La Tragedia Endogonidia associe deux termes antithétiques. D’une part, « Endogonidia » fait
allusion aux êtres vivants simples, qui intègrent en leur sein la coexistence des gonades, qui
permettent de se reproduire à l’infini, suivant un principe effectif d’immortalité qui exige, toutefois, un dédoublement continu de soi. De l’autre, « Tragedia » suppose la mort (du héros), qui
depuis toujours fait partie intégrante de chaque présence de vie.

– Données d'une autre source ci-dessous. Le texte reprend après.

(* ===== verification/Syscall.v ===== *)
(** * Syscall: the system call interface

    syscall.rs: the entry code of the [syscall] instruction, as instructions of
    Asm.v around [handle_syscall], the dispatch on the call number, and
    [sys_exit] and [sys_write].  gdt.rs: the segments, and which of them a
    return from a system call selects.  What [sys_write] prints is a state of
    two byte sequences, the serial port and the console. *)

From stdpp Require Import functions.
From S2P Require Import Prelude X86 FrameSource KernelSlab Asm Scheduler.

(** ** The entry code *)

Record SyscallRegs := mkSyscallRegs {
  sr_r15 : Z; sr_r14 : Z; sr_r13 : Z; sr_r12 : Z; sr_rbp : Z; sr_rbx : Z;
  sr_r9 : Z; sr_r8 : Z; sr_r10 : Z; sr_rdx : Z; sr_rsi : Z; sr_rdi : Z;
  sr_rax : Z; sr_rip : Z; sr_rflags : Z; sr_rsp : Z;
}.

(** [#[repr(C)]]: the fields as consecutive words. *)
Definition syscall_words (s : SyscallRegs) : list Z :=
  [sr_r15 s; sr_r14 s; sr_r13 s; sr_r12 s; sr_rbp s; sr_rbx s; sr_r9 s; sr_r8 s; sr_r10 s; sr_rdx s;
   sr_rsi s; sr_rdi s; sr_rax s; sr_rip s; sr_rflags s; sr_rsp s].

Definition syscall_handler : list instr :=
  [StoreStatic USER_RSP RSP;
   LoadStatic RSP KERNEL_SYSCALL_STACK;
   PushStatic USER_RSP;
   Push R11; Push RCX; Push RAX; Push RDI; Push RSI; Push RDX; Push R10; Push R8; Push R9; Push RBX;
   Push RBP; Push R12; Push R13; Push R14; Push R15;
   Mov RDI RSP; Call;
   Pop R15; Pop R14; Pop R13; Pop R12; Pop RBP; Pop RBX; Pop R9; Pop R8; Pop R10; Pop RDX; Pop RSI;
   Pop RDI;
   AddImm RSP 8; Pop RCX; Pop R11; Pop RSP;
   Sysretq].

(** The registers a user program has at the [syscall] instruction: the
    processor has put the return address into [RCX] and the flags into [R11]. *)
Definition called_with (s : SyscallRegs) (m : machine) : Prop :=
  s = mkSyscallRegs (m.(m_reg) R15) (m.(m_reg) R14) (m.(m_reg) R13) (m.(m_reg) R12) (m.(m_reg) RBP)
        (m.(m_reg) RBX) (m.(m_reg) R9) (m.(m_reg) R8) (m.(m_reg) R10) (m.(m_reg) RDX) (m.(m_reg) RSI)
        (m.(m_reg) RDI) (m.(m_reg) RAX) (m.(m_reg) RCX) (m.(m_reg) R11) (m.(m_reg) RSP).

(** A callee that gets the address of [s] in [RDI], leaves it as it is, does not
    write [STAR], and returns [v] with the stack pointer unchanged. *)
Definition answers (callee : machine → machine) (s : SyscallRegs) (v : Z) : Prop :=
  ∀ m, m.(m_reg) RDI = m.(m_reg) RSP → words m.(m_mem) (m.(m_reg) RDI) 16 = syscall_words s →
    (callee m).(m_reg) RSP = m.(m_reg) RSP ∧ (callee m).(m_reg) RAX = v ∧
    STAR (callee m) = STAR m ∧ words (callee m).(m_mem) (m.(m_reg) RDI) 16 = syscall_words s.

(** ** The calls *)

Inductive SyscallNumber : Type := Exit | Write | Read.
Definition SyscallNumber_from_u64 (n : Z) : option SyscallNumber :=
  if n =? 0 then Some Exit
  else if n =? 1 then Some Write
  else if n =? 2 then Some Read
  else None.

Definition u64_MAX : Z := 2 ^ 64 - 1.

(** [x as i32] of a [u64]. *)
Definition as_i32 (x : Z) : Z := let y := x mod 2 ^ 32 in if y <? 2 ^ 31 then y else y - 2 ^ 32.

(** [core::str::from_utf8]: well-formed byte sequences of the Unicode standard. *)
Definition in_range (lo hi b : Z) : bool := (lo <=? b) && (b <=? hi).
Definition is_cont (b : Z) : bool := in_range 0x80 0xBF b.
Fixpoint from_utf8 (l : list Z) : bool :=
  match l with
  | [] => true
  | b0 :: l =>
      if b0 <? 0x80 then from_utf8 l
      else if in_range 0xC2 0xDF b0 then
        match l with b1 :: l => is_cont b1 && from_utf8 l | _ => false end
      else if in_range 0xE0 0xEF b0 then
        match l with
        | b1 :: b2 :: l =>
            in_range (if b0 =? 0xE0 then 0xA0 else 0x80) (if b0 =? 0xED then 0x9F else 0xBF) b1 &&
            is_cont b2 && from_utf8 l
        | _ => false
        end
      else if in_range 0xF0 0xF4 b0 then
        match l with
        | b1 :: b2 :: b3 :: l =>
            in_range (if b0 =? 0xF0 then 0x90 else 0x80) (if b0 =? 0xF4 then 0x8F else 0xBF) b1 &&
            is_cont b2 && is_cont b3 && from_utf8 l
        | _ => false
        end
      else false
  end.

Record output := mkOutput { out_serial : list Z; out_console : list Z }.

(** [core::slice::from_raw_parts(buf, count)] on the memory of the caller. *)
Definition from_raw_parts (mem : Z → Z) (buf count : Z) : list Z := mem <$> seqZ buf count.

Definition sys_write (mem : Z → Z) (fd buf count : Z) (o : output) : Z * output :=
  if negb (fd =? 1) && negb (fd =? 2) then (u64_MAX, o)
  else
    let buf_addr := buf in
    if (0x0000800000000000 <=? buf_addr) ||
       (0x0000800000000000 <=? saturating_add 64 buf_addr count) then (u64_MAX, o)
    else if count =? 0 then (0, o)
    else
      let slice := from_raw_parts mem buf count in
      if from_utf8 slice then
        (count, mkOutput (o.(out_serial) ++ slice)
                  (if fd =? 1 then o.(out_console) ++ slice else o.(out_console)))
      else (u64_MAX, o).

(** A call returns a value to the program, or ends the calling task. *)
Inductive sys_outcome (K : Type) : Type :=
  | SysReturn (v : Z) (o : output)
  | SysExit (k : K).
Arguments SysReturn {K} _ _.
Arguments SysExit {K} _.

Definition sys_exit {PM FA} (exit_code : Z) (k : system PM FA) : exec (sys_outcome (system PM FA)) :=
  k ← exit_task k;
  mret (SysExit k).

Definition handle_syscall {PM FA} (mem : Z → Z) (regs : SyscallRegs) (k : system PM FA) (o : output)
    : exec (sys_outcome (system PM FA)) :=
  match SyscallNumber_from_u64 regs.(sr_rax) with
  | None => mret (SysReturn u64_MAX o)
  | Some Exit => sys_exit (as_i32 regs.(sr_rdi)) k
  | Some Write =>
      let '(v, o) := sys_write mem (as_i32 regs.(sr_rdi)) regs.(sr_rsi) regs.(sr_rdx) o in
      mret (SysReturn v o)
  | Some Read => Panic
  end.

(** ** Segments (gdt.rs) *)

Inductive Descriptor : Type :=
  | kernel_code_segment | kernel_data_segment | user_code_segment | user_data_segment | tss_segment.
#[export] Instance Descriptor_eq_dec : EqDecision Descriptor.
Proof. solve_decision. Defined.

(** [GlobalDescriptorTable::append] in the order of [GDT]; entry 0 is null. *)
Definition GDT : list (option Descriptor) :=
  [None; Some kernel_code_segment; Some kernel_data_segment; Some user_code_segment;
   Some user_data_segment; Some tss_segment].

Abbreviation KERNEL_CODE_SEGMENT_INDEX := (1) (only parsing).
Abbreviation KERNEL_DATA_SEGMENT_INDEX := (2) (only parsing).

(** [SegmentSelector::new(index, rpl)] and the entry a selector selects. *)
Definition SegmentSelector_new (index rpl : Z) : Z := Z.lor (Z.shiftl index 3) rpl.
Definition selected (selector : Z) : option Descriptor := mjoin (GDT !! Z.to_nat (Z.shiftr selector 3)).

(** The machine registers of the [syscall] instruction.  [Star_write] is
    [Star::write] of the x86_64 crate, giving the value it puts into the register. *)
Section Init.
Context (Star_write : Z → Z → Z → Z → option Z).

Record syscall_msrs := mkMsrs { msr_sce : bool; msr_star : Z; msr_lstar : Z; msr_sfmask : Z }.

Definition init_syscall (handler : Z) : exec syscall_msrs :=
  let kernel_cs := SegmentSelector_new KERNEL_CODE_SEGMENT_INDEX 0 in
  let kernel_ss := SegmentSelector_new KERNEL_DATA_SEGMENT_INDEX 0 in
  let user_cs_32 := SegmentSelector_new USER_DATA_SEGMENT_INDEX 3 in
  let user_cs := SegmentSelector_new USER_CODE_SEGMENT_INDEX 3 in
  star ← unwrap (Star_write user_cs_32 user_cs kernel_cs kernel_ss);
  mret (mkMsrs true star handler 0x200).
End Init.

(** ** The entry code keeps the registers of the program *)

Definition saved_regs : list reg := [R15; R14; R13; R12; RBP; RBX; R9; R8; R10; RDX; RSI; RDI; RAX; RCX; R11].
Definition restored_regs : list reg := [R15; R14; R13; R12; RBP; RBX; R9; R8; R10; RDX; RSI; RDI].

(** Switching to the kernel stack. *)
Lemma run_enter callee m :
  let m' := run_all callee [StoreStatic USER_RSP RSP; LoadStatic RSP KERNEL_SYSCALL_STACK; PushStatic USER_RSP] m in
  let K := m.(m_static) KERNEL_SYSCALL_STACK in
  m'.(m_reg) RSP = K - 8 ∧ (∀ r, r ≠ RSP → m'.(m_reg) r = m.(m_reg) r) ∧
  m'.(m_mem) (K - 8) = m.(m_reg) RSP ∧ STAR m' = STAR m.
Proof.
  cbn [run_all foldl run_instr]. unfold push, set_reg, set_mem, set_static. cbn [m_reg m_mem m_static].
  rewrite fn_lookup_insert, !(fn_lookup_insert_ne _ USER_RSP KERNEL_SYSCALL_STACK) by done. cbn zeta.
  rewrite !fn_lookup_insert. split_and!; [done| |done..]. intros r Hr. by rewrite !fn_lookup_insert_ne.
Qed.

(** The call, with the context on the stack. *)
Lemma run_handle callee s v m : answers callee s v → words m.(m_mem) (m.(m_reg) RSP) 16 = syscall_words s →
  let m' := run_all callee [Mov RDI RSP; Call] m in
  m'.(m_reg) RSP = m.(m_reg) RSP ∧ m'.(m_reg) RAX = v ∧ STAR m' = STAR m ∧
  words m'.(m_mem) (m.(m_reg) RSP) 16 = syscall_words s.
Proof.
  intros Hans Hw. cbn [run_all foldl run_instr].
  assert (m_reg (set_reg RDI (m_reg m RSP) m) RDI = m_reg m RSP) as Hrdi by (apply fn_lookup_insert).
  assert (m_reg (set_reg RDI (m_reg m RSP) m) RSP = m_reg m RSP) as Hrsp by (by apply fn_lookup_insert_ne).
  destruct (Hans (set_reg RDI (m.(m_reg) RSP) m)) as (H1 & H2 & H3 & H4); rewrite ?Hrdi, ?Hrsp in *; [done..|].
  cbn zeta. by rewrite H1, H2, H3, H4.
Qed.

(** Back to the program. *)
Lemma run_leave_pops callee m :
  let m' := run_all callee [AddImm RSP 8; Pop RCX; Pop R11; Pop RSP] m in
  let w k := m.(m_mem) (m.(m_reg) RSP + 8 * k) in
  m'.(m_reg) RCX = w 1 ∧ m'.(m_reg) R11 = w 2 ∧ m'.(m_reg) RSP = w 3 ∧ m'.(m_msr) = m.(m_msr) ∧
  m'.(m_reg) RAX = m.(m_reg) RAX ∧ ∀ r, r ∈ restored_regs → m'.(m_reg) r = m.(m_reg) r.
Proof.
  cbn [run_all foldl run_instr]. unfold pop, set_reg. cbn [m_reg m_mem].
  repeat (rewrite fn_lookup_insert || rewrite fn_lookup_insert_ne by done).
  split_and!; try (f_equal; lia); try done.
  intros r Hr. rewrite !fn_lookup_insert_ne; [done|..]; intros <-; revert Hr; by apply (bool_decide_unpack _); vm_compute.
Qed.

Lemma run_leave callee m :
  let m' := run_all callee [AddImm RSP 8; Pop RCX; Pop R11; Pop RSP; Sysretq] m in
  let w k := m.(m_mem) (m.(m_reg) RSP + 8 * k) in
  m'.(m_reg) RIP = w 1 ∧ m'.(m_reg) RCX = w 1 ∧ m'.(m_reg) RFLAGS = sysret_flags (w 2) ∧ m'.(m_reg) R11 = w 2 ∧
  m'.(m_reg) RSP = w 3 ∧ m'.(m_reg) CS = sysret_cs (STAR m) ∧ m'.(m_reg) SS = sysret_ss (STAR m) ∧
  m'.(m_reg) RAX = m.(m_reg) RAX ∧ ∀ r, r ∈ restored_regs → m'.(m_reg) r = m.(m_reg) r.
Proof.
  change [AddImm RSP 8; Pop RCX; Pop R11; Pop RSP; Sysretq]
    with ([AddImm RSP 8; Pop RCX; Pop R11; Pop RSP] ++ [Sysretq]).
  rewrite run_app. destruct (run_leave_pops callee m) as (Hrcx & Hr11 & Hrsp & Hmsr & Hrax & Hres).
  revert Hrcx Hr11 Hrsp Hmsr Hrax Hres. generalize (run_all callee [AddImm RSP 8; Pop RCX; Pop R11; Pop RSP] m) as m4.
  intros m4 Hrcx Hr11 Hrsp Hmsr Hrax Hres. cbn [run_all foldl run_instr]. cbn zeta.
  assert (STAR m4 = STAR m) as -> by (unfold msr_value; by rewrite Hmsr).
  rewrite Hrcx, Hr11, <- Hrax, <- Hrsp. unfold set_reg. cbn [m_reg].
  repeat (rewrite fn_lookup_insert || rewrite fn_lookup_insert_ne by done).
  split_and!; try done. intros r Hr. rewrite <- (Hres r Hr).
  rewrite !fn_lookup_insert_ne; [done|..]; intros <-; revert Hr; by apply (bool_decide_unpack _); vm_compute.
Qed.

(** The part of [syscall_handler] before the pops: the callee has answered, and
    the context is on the stack. *)
Lemma run_syscall_call callee s v m : called_with s m → answers callee s v →
  let m3 := run_all callee (take 20 syscall_handler) m in
  m3.(m_reg) RAX = v ∧ STAR m3 = STAR m ∧ words m3.(m_mem) (m3.(m_reg) RSP) 16 = syscall_words s.
Proof.
  intros Hs Hans.
  change (take 20 syscall_handler) with (
    [StoreStatic USER_RSP RSP; LoadStatic RSP KERNEL_SYSCALL_STACK; PushStatic USER_RSP] ++
    (Push <$> reverse saved_regs) ++ [Mov RDI RSP; Call]).
  rewrite !run_app. destruct (run_enter callee m) as (Hsp1 & Hreg1 & Hmem1 & Hstar1). revert Hsp1 Hreg1 Hmem1 Hstar1.
  generalize (run_all callee [StoreStatic USER_RSP RSP; LoadStatic RSP KERNEL_SYSCALL_STACK; PushStatic USER_RSP] m) as m1.
  generalize (m.(m_static) KERNEL_SYSCALL_STACK) as K. intros K m1 Hsp1 Hreg1 Hmem1 Hstar1.
  destruct (run_pushes callee (reverse saved_regs) m1) as (Hsp2 & _ & _ & Hmsr2 & Hw2 & Hhigh);
    [by apply (bool_decide_unpack _); vm_compute|].
  rewrite <- fmap_reverse, reverse_involutive in Hw2. change (length (reverse saved_regs)) with 15%nat in *.
  revert Hsp2 Hmsr2 Hw2 Hhigh. generalize (run_all callee (Push <$> reverse saved_regs) m1) as m2.
  intros m2 Hsp2 Hmsr2 Hw2 Hhigh.
  assert (words m2.(m_mem) (m2.(m_reg) RSP) 16 = syscall_words s) as Hctx.
  { rewrite (words_app _ _ 15 1), Hw2. unfold words. change (seqZ 0 (Z.of_nat 1)) with [0]. simpl.
    replace (m_reg m2 RSP + 8 * Z.of_nat 15 + 8 * 0) with (K - 8) by lia.
    rewrite Hhigh, Hmem1 by lia. rewrite !Hreg1 by done. by rewrite Hs. }
  destruct (run_handle callee s v m2 Hans Hctx) as (Hsp3 & Hrax & Hstar3 & Hw3). cbn zeta.
  rewrite Hrax, Hstar3, Hsp3, Hw3. split_and!; [done| |done]. rewrite <- Hstar1. unfold msr_value. by rewrite Hmsr2.
Qed.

Dans la Grèce antique, les Episodes étaient les parties de la tragédie qui ne représentaient que
les faits, sans commentaires (qui à l’époque étaient assurés par le Chœur). Dans le cas présent,
nous avons imaginé une tragédie sans Chœur, sans discours ni explications. Les Episodes sont
les faits mêmes, qui, dans l’Antiquité, représentaient des actions exemplaires, réalisées par des
héros. Ici, les Episodes ne puisent leur inspiration à aucun mythe reconnaissable. L’histoire et
le passé entrent en scène à travers des relations énigmatiques, sans la garantie exégétique
d’un précédent qui fasse autorité. Nous sommes confrontés à un nouveau début, où tout doit
encore être inventé de manière cohérente. Les Episodes sont souvent peuplés de figures de
base qui se répètent ; des thèmes et des concepts de la tragédie qui alimentent la prise de
conscience du spectateur en tant que tel.
La Tragedia Endogonidia se développera sur trois ans dans dix villes différentes ; chacune
assistera à la représentation d’un Episode, dont le titre est formé du sigle de la ville en question et d’un numéro d’ordre.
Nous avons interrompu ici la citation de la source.